There was no one either in this apartment or in the cellar below. The rope-ladder was hanging down just as she had left it, the lamp was still burning. Would her father come in by this way, she wondered, as she crouched on the floor by the opening, and listened for the sound of footsteps approaching from below. At first she heard nothing. She dared not go down into the cellar again, for fear of meeting Crispin, who bore no goodwill either to her or to the patient she had introduced into the house. Presently a distant rumbling down in the earth below riveted her attention. It grew louder and nearer until there was no mistaking the fact that some one was coming up the underground passage.

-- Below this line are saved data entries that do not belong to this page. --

Definition trace {A} (m : M A) : list event := fst m.
Definition outcome {A} (m : M A) : exn + A := snd m.

(** ** The solvers *)

Definition norm_fn : Type := vector -> Q.
Definition grad_fn : Type := option vector -> vector -> vector.
Definition hess_fn : Type := option vector -> matrix -> matrix.

(** "Make lambdas that do nothing if no regularization is given" *)
Definition regularization (reg_norm : option norm_fn) (reg_grad : option grad_fn)
    (reg_hess : option hess_fn) : norm_fn * grad_fn * hess_fn :=
  match reg_norm, reg_grad, reg_hess with
  | Some n, Some g, Some h => (n, g, h)
  | _, _, _ => (fun x => 0, fun x g => g, fun x h => h)
  end.

(** The result dictionaries: [linsolver] returns the first two keys,
    [marq] all three. *)
Record linresult : Type := mkLin {
  lin_estimate : vector;
  lin_residuals : vector
}.

Record result : Type := mkResult {
  estimate : vector;
  residuals : vector;
  goal_p_it : list Q
}.

Definition linsolver (data : vector) (func : vector -> vector) (jac : matrix)
    (reg_norm : option norm_fn) (reg_grad : option grad_fn)
    (reg_hess : option hess_fn) : M linresult :=
  let '(reg_norm, reg_grad, reg_hess) := regularization reg_norm reg_grad reg_hess in
  let hessian := reg_hess None (Numpy.dot_mm (Numpy.transpose jac) jac) in
  rhs <- lift (Numpy.dot_mv (Numpy.transpose jac) data) ;;
  estimate <- lift (Numpy.solve hessian rhs) ;;
  residuals <- lift (Numpy.sub data (func estimate)) ;;
  ret (mkLin estimate residuals).

(** [hessian + lm_param*hessian_diag], the matrix of the system solved for
    the step; [hessian_diag = hessian.diagonal()] is a 1-D array. *)
Definition damped (hessian : matrix) (lm_param : pynum) : exn + matrix :=
  let hessian_diag := Numpy.diagonal hessian in
  Numpy.add_rows hessian (Numpy.scale (toQ lm_param) hessian_diag).

(** [goals[-1]] and [goals[-2]] *)
Definition last1 (goals : list Q) : Q := last goals 0.
Definition last2 (goals : list Q) : Q := last (removelast goals) 0.
Lemma erase_loop_trace (n : nat) (j : flash_job) (i : Z) :
  erase_loop n j i
  = (EvEraseFlashblocks (j_dry_run j) (j_module_id j) (j_hw_type j)
       <$> seqZ i (Z.of_nat n),
     Ret tt).
Proof.
  revert i. induction n as [|n IH]; intros i; [done|].
  cbn [erase_loop]. unfold_M. rewrite IH.
  rewrite (seqZ_cons i) by lia. simpl.
  replace (Z.pred (Z.of_nat (S n))) with (Z.of_nat n) by lia.
  by replace (Z.succ i) with (i + 1) by lia.
Qed.



(** C5.  The reset at the end of [main]: [reset_module] is called if
    and only if the hardware type has RESET_AFTER_FLASH or [-r] was
    given; the log then starts with that call, and [get_status] follows
    it if and only if the type has RESET_AFTER_FLASH.  A reset that
    only [-r] asked for is the whole log: there is no status query. *)
Theorem status_after_reset_iff_flag :
  ∀ (j : flash_job) (do_reset : bool),
    let flag := has_hw_flags (j_hw_type j) RESET_AFTER_FLASH in
    let id := j_module_id j in
    result (reset_phase j do_reset) = Ret tt ∧
    (EvResetModule id ∈ reset_trace j do_reset
     ↔ flag = true ∨ do_reset = true) ∧
    (flag = true ∨ do_reset = true ->
     ∃ rest, reset_trace j do_reset = EvResetModule id :: rest ∧
             (EvGetStatus id ∈ rest ↔ flag = true) ∧
             (rest = [EvGetStatus id] ∨ rest = [])) ∧
    (flag = false -> do_reset = true ->
     reset_trace j do_reset = [EvResetModule id]).
Proof.
  intros j do_reset flag id. unfold reset_trace, reset_phase. fold flag id.
  destruct flag, do_reset; simpl; (split; [done|]).
  - (* mandated by the type, and asked for *)
    split; [split; [by left|intros _; apply list_elem_of_here]|].
    split; [|done]. intros _. exists [EvGetStatus id].
    split; [done|]. split; [|by left].
    split; [done|intros _; apply list_elem_of_here].
  - (* mandated by the type *)
    split; [split; [by left|intros _; apply list_elem_of_here]|].
    split; [|done]. intros _. exists [EvGetStatus id].
    split; [done|]. split; [|by left].
    split; [done|intros _; apply list_elem_of_here].
  - (* only asked for with -r *)
    split; [split; [by right|intros _; apply list_elem_of_here]|].
    split; [|done]. intros _. exists [].
    split; [done|]. split; [|by right].
    split; [intros Hin; by apply elem_of_nil in Hin|done].
  - (* no reset *)
    split; [split; [intros Hin; by apply elem_of_nil in Hin|by intros [?|?]]|].
    split; [by intros [?|?]|done].
Qed.

End SessionClaims.

Section MainClaims.
Context `{Constants, HardwareTable, CrcArray}.

Lemma getopt_loop_trace (opts : list option_arg) (o : options) :
  trace (getopt_loop opts o) = [].
Proof.
  revert o. induction opts as [|[[bytes|]|v| | | |] opts IH]; intros o;
    simpl; try done; apply IH.
Qed.

Lemma open_transport_cases (w : world) :
  (open_transport w = ([], Ret tt) ∧
   w_socket w = true ∧
   (∃ qlen, w_txqlen w = Some qlen ∧ PCF_MIN_TX_QUEUE ≤ qlen) ∧
   w_ifindex w = true ∧ w_bind w = true)
  ∨ (open_transport w = ([], Exit 1) ∧
     (w_socket w = false ∨ w_txqlen w = None ∨
      (∃ qlen, w_txqlen w = Some qlen ∧ qlen < PCF_MIN_TX_QUEUE) ∨
      w_ifindex w = false ∨ w_bind w = false)).
Proof.
  unfold open_transport.
  destruct (w_socket w); simpl; [|right; by auto].
  destruct (w_txqlen w) as [qlen|]; [|right; by auto].
  destruct (Z.ltb_spec qlen PCF_MIN_TX_QUEUE).
  { right. split; [done|]. right. right. left. by exists qlen. }
  destruct (w_ifindex w); simpl; [|right; by auto 6].
  destruct (w_bind w); simpl; [|right; by auto 6].
  left. repeat split; try done. by exists qlen.
Qed.

(** The module list loop only asks: status queries and configuration
    reads. *)
Lemma module_list_loop_quiet (w : world) (n : nat) :
  ∀ (i : Z) (modules : list can_frame),
    Forall (fun e => mutating e = false)
           (trace (module_list_loop w n i modules)).
Proof.
  induction n as [|n IH]; intros i modules; [by constructor|].
  cbn [module_list_loop].
  destruct (array_get modules i) as [m|]; [|by constructor].
  destruct (can_id m =? 0); [apply IH|].
  unfold_M. cbn [app].
  destruct ((data_at (w_status w i) 3 =? 250) || (data_at (w_status w i) 4 =? 250)).
  - destruct (w_json w i m (w_status w i)) as [[m1 cf1]|]; simpl;
      [|by repeat constructor].
    destruct (check_flash_id_type (data_at cf1 3) (data_at cf1 4));
      [by repeat constructor|].
    specialize (IH (i + 1) (<[Z.to_nat i:=set_data m1 7 (data_at cf1 3)]> modules)).
    destruct (module_list_loop w n _ _) as [t' o']. simpl in *.
    by repeat constructor.
  - simpl.
    destruct (check_flash_id_type (data_at (w_status w i) 3)
                                  (data_at (w_status w i) 4));
      [by repeat constructor|].
    specialize (IH (i + 1)
                  (<[Z.to_nat i:=set_data m 7 (data_at (w_status w i) 3)]> modules)).
    destruct (module_list_loop w n _ _) as [t' o']. simpl in *.
    by repeat constructor.
Qed.
Lemma recorded_addTransition chain p' s' p s :
  recorded (addTransition chain p' s') p s ↔ recorded chain p s ∨ (p = p' ∧ s = s').
Proof.
  unfold recorded, addTransition, bump.
  destruct (decide (p = p')) as [->|Hp].
  - rewrite lookup_insert_eq. destruct (decide (s = s')) as [->|Hs].
    + split; [intros _; by right|]. intros _. eexists. split; [done|].
      by rewrite lookup_insert_eq.
    + split.
      * intros (suffixes & [= <-] & Hsome). rewrite lookup_insert_ne in Hsome by done.
        left. destruct (chain !! p') as [m|]; simpl in *; [by exists m|].
        rewrite lookup_empty in Hsome. by destruct Hsome.
      * intros [(suffixes & Hp & Hsome)|[_ ?]]; [|done].
        eexists. split; [done|]. rewrite lookup_insert_ne by done. by rewrite Hp.
  - rewrite lookup_insert_ne by done. split; [by left|]. by intros [?|[? _]].
Qed.

Lemma windows_recorded order sentence (l : list Z) chain :
  1 ≤ order → len sentence ≤ MaxInt →
  Forall (λ i, 0 ≤ i ≤ len sentence - order) l →
  ∃ chain', foldM (processWindow order sentence) chain l = Returned chain' ∧
    ∀ p s, recorded chain' p s ↔
      recorded chain p s ∨
      ∃ i, i ∈ l ∧ p = joinTokens (windowPrefix order sentence i)
           ∧ windowSuffix order sentence i = Some s.
Proof.
  intros Ho Hlen Hl. revert chain.
  induction Hl as [|i l Hi Hl IH]; intros chain; simpl.
  - exists chain. split; [done|]. intros p s. split; [by left|].
    intros [?|(i & Hi & _)]; [done|]. by apply elem_of_nil in Hi.
  - destruct (processWindow_window order sentence chain i) as (x & Hx & ->); [done..|].
    simpl. destruct (IH (addTransition chain (joinTokens (windowPrefix order sentence i)) x))
      as (chain' & -> & Hrec).
    exists chain'. split; [done|]. intros p s. rewrite Hrec, recorded_addTransition.
    split.
    + intros [[?|[-> ->]]|(j & Hj & ? & ?)]; [by left| |].
      * right. exists i. split; [left|done].
      * right. exists j. split; [by right|done].
    + intros [?|(j & Hj & Hp & Hs)]; [by left; left|].
      apply elem_of_cons in Hj as [->|Hj].
      * left. right. split; [done|]. congruence.
      * right. by exists j.
Qed.
(** * ShadowPay SDK: the private-payment protocol core

    A shallow embedding of the ShadowPay SDK: the cryptographic core
    (packages/core/src/crypto), the client (packages/client/src) and the
    server helpers (packages/server/src).

    Definitions, one module per source file:
    - [Js]             the JavaScript values and built-ins the code relies
                       on (strings, [BigInt], [toString(radix)],
                       [TextEncoder]);
    - [Runtime]        errors, the effects of the core (Poseidon,
                       randomness, console, the Groth16 prover) as a free
                       monad, and its interpretation in a world;
    - [Poseidon], [Utils], [Commitment], [Nullifier], [ElGamal]
                       crypto/poseidon.ts, utils.ts, commitment.ts,
                       nullifier.ts and elgamal.ts, the last one over the
                       interface [Curve] of the curve library;
    - [ProofGenerator] client/src/proof-generator.ts;
    - [Client], [ClientOrder], [ClientPayload], [ClientStorage]
                       client/src/ShadowPayClient.ts: the job structure
                       of [ShadowPay.pay], the values it derives, the
                       inputs of the proof, and what it keeps in
                       [localStorage];
    - [PoseidonExports] the other exports of crypto/poseidon.ts;
    - [Http], [ApiClient]
                       JSON values, [fetch] answers and
                       client/src/api-client.ts;
    - [Server]         server/src: ShadowPayServer.ts, middleware.ts and
                       webhooks.ts.

    The facts follow the definitions. *)

From Stdlib Require Import ZArith NArith List String Ascii Bool Lia.
From Stdlib.Strings Require Import Byte.
Import ListNotations.
Local Open Scope Z_scope.

(* ===================================================================== *)
(** * JavaScript values and built-ins *)
(* ===================================================================== *)

Module Js.

(** A JS string is a sequence of UTF-16 code units. *)
Definition jsstring := list N.

(** The code units of an ASCII literal. *)
Definition js (s : string) : jsstring :=
  map N_of_ascii (list_ascii_of_string s).

(** [a === b] on strings. *)
Fixpoint streq (a b : jsstring) : bool :=
  match a, b with
  | [], [] => true
  | x :: a', y :: b' => N.eqb x y && streq a' b'
  | _, _ => false
  end.

(** [s.startsWith(prefix)] *)
Fixpoint startsWith (s prefix : jsstring) : bool :=
  match prefix, s with
  | [], _ => true
  | p :: prefix', c :: s' => N.eqb c p && startsWith s' prefix'
  | _ :: _, [] => false
  end.

(** [s.slice(0, k)] and [s.slice(k)] for a non-negative [k]. *)
Definition slice_to (k : nat) (s : jsstring) : jsstring := firstn k s.
Definition slice_from (k : nat) (s : jsstring) : jsstring := skipn k s.

(** [s.padStart(len, c)] for a one-unit filler. *)
Definition padStart (len : nat) (c : N) (s : jsstring) : jsstring :=
  repeat c (len - List.length s) ++ s.

(** The code units [BigInt(string)] trims: WhiteSpace and LineTerminator. *)
Definition is_space (c : N) : bool :=
  let z := Z.of_N c in
  ((9 <=? z) && (z <=? 13)) || (z =? 32) || (z =? 160) || (z =? 5760)
  || ((8192 <=? z) && (z <=? 8202)) || (z =? 8232) || (z =? 8233)
  || (z =? 8239) || (z =? 8287) || (z =? 12288) || (z =? 65279).

Fixpoint trimStart (s : jsstring) : jsstring :=
  match s with
  | [] => []
  | c :: s' => if is_space c then trimStart s' else s
  end.

Fixpoint trimEnd (s : jsstring) : jsstring :=
  match s with
  | [] => []
  | c :: s' =>
      match trimEnd s' with
      | [] => if is_space c then [] else [c]
      | t => c :: t
      end
  end.

Definition trim (s : jsstring) : jsstring := trimEnd (trimStart s).

(** The value of a digit in a radix up to 36, as BigInt literals and
    [parseInt] read it: 0-9, then letters of either case. *)
Definition digit_value (radix : Z) (c : N) : option Z :=
  let z := Z.of_N c in
  let d := if (48 <=? z) && (z <=? 57) then z - 48
           else if (97 <=? z) && (z <=? 122) then z - 87
           else if (65 <=? z) && (z <=? 90) then z - 55
           else radix in
  if d <? radix then Some d else None.

Fixpoint parse_digits (radix : Z) (s : jsstring) (acc : Z) : option Z :=
  match s with
  | [] => Some acc
  | c :: s' =>
      match digit_value radix c with
      | Some d => parse_digits radix s' (acc * radix + d)
      | None => None
      end
  end.

(** One or more digits of the radix. *)
Definition parse_radix (radix : Z) (s : jsstring) : option Z :=
  match s with
  | [] => None
  | _ :: _ => parse_digits radix s 0
  end.

(** [StringToBigInt]: [None] stands for the SyntaxError [BigInt(s)] throws.
    The text is trimmed; the empty text is 0; a 0x, 0o or 0b prefix (either
    case) introduces an unsigned literal; otherwise an optional sign and
    decimal digits. *)
Definition StringToBigInt (s : jsstring) : option Z :=
  match trim s with
  | [] => Some 0
  | c0 :: rest =>
      match rest with
      | c1 :: ds =>
          if N.eqb c0 48 && (N.eqb c1 120 || N.eqb c1 88) then parse_radix 16 ds
          else if N.eqb c0 48 && (N.eqb c1 111 || N.eqb c1 79) then parse_radix 8 ds
          else if N.eqb c0 48 && (N.eqb c1 98 || N.eqb c1 66) then parse_radix 2 ds
          else if N.eqb c0 43 then parse_radix 10 rest
          else if N.eqb c0 45 then option_map Z.opp (parse_radix 10 rest)
          else parse_radix 10 (c0 :: rest)
      | [] => parse_radix 10 [c0]
      end
  end.

(** The digit characters of [toString(radix)]: 0-9 then a-z. *)
Definition digit_char (d : Z) : N :=
  if d <? 10 then Z.to_N (48 + d) else Z.to_N (87 + d).

(** [c] is the character of a digit below [radix]. *)
Definition digit_unit (radix : Z) (c : N) : Prop :=
  exists d, 0 <= d < radix /\ c = digit_char d.

Fixpoint to_radix (fuel : nat) (radix n : Z) (acc : jsstring) : jsstring :=
  match fuel with
  | O => acc
  | S fuel' =>
      let acc' := digit_char (n mod radix) :: acc in
      if n <? radix then acc' else to_radix fuel' radix (n / radix) acc'
  end.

It was not until that moment that Freda realised the danger of her situation. She had been reckoning on meeting her father. But what foundation had she for this hope? She had scarcely acknowledged to herself that she had very little, when she perceived that her worst fears were fulfilled, and that the man who, lantern in hand, had just reached the floor of the cellar, was the real Crispin Bean. The faint cry which escaped her lips attracted his attention, and with an oath on his lips and a scowl on his face he made a rush for the ladder.

Freda was too quick for him. She pulled it up out of his reach with a jerk, flung to the trap-door which closed the opening, and with some difficulty drew the heavy iron bolt which made it fast. Then, frightened both by what she had done, and by the storm of oaths and blasphemies to which Crispin gave free vent, she crept out of the room like a mouse, and gained the library as fast as she could.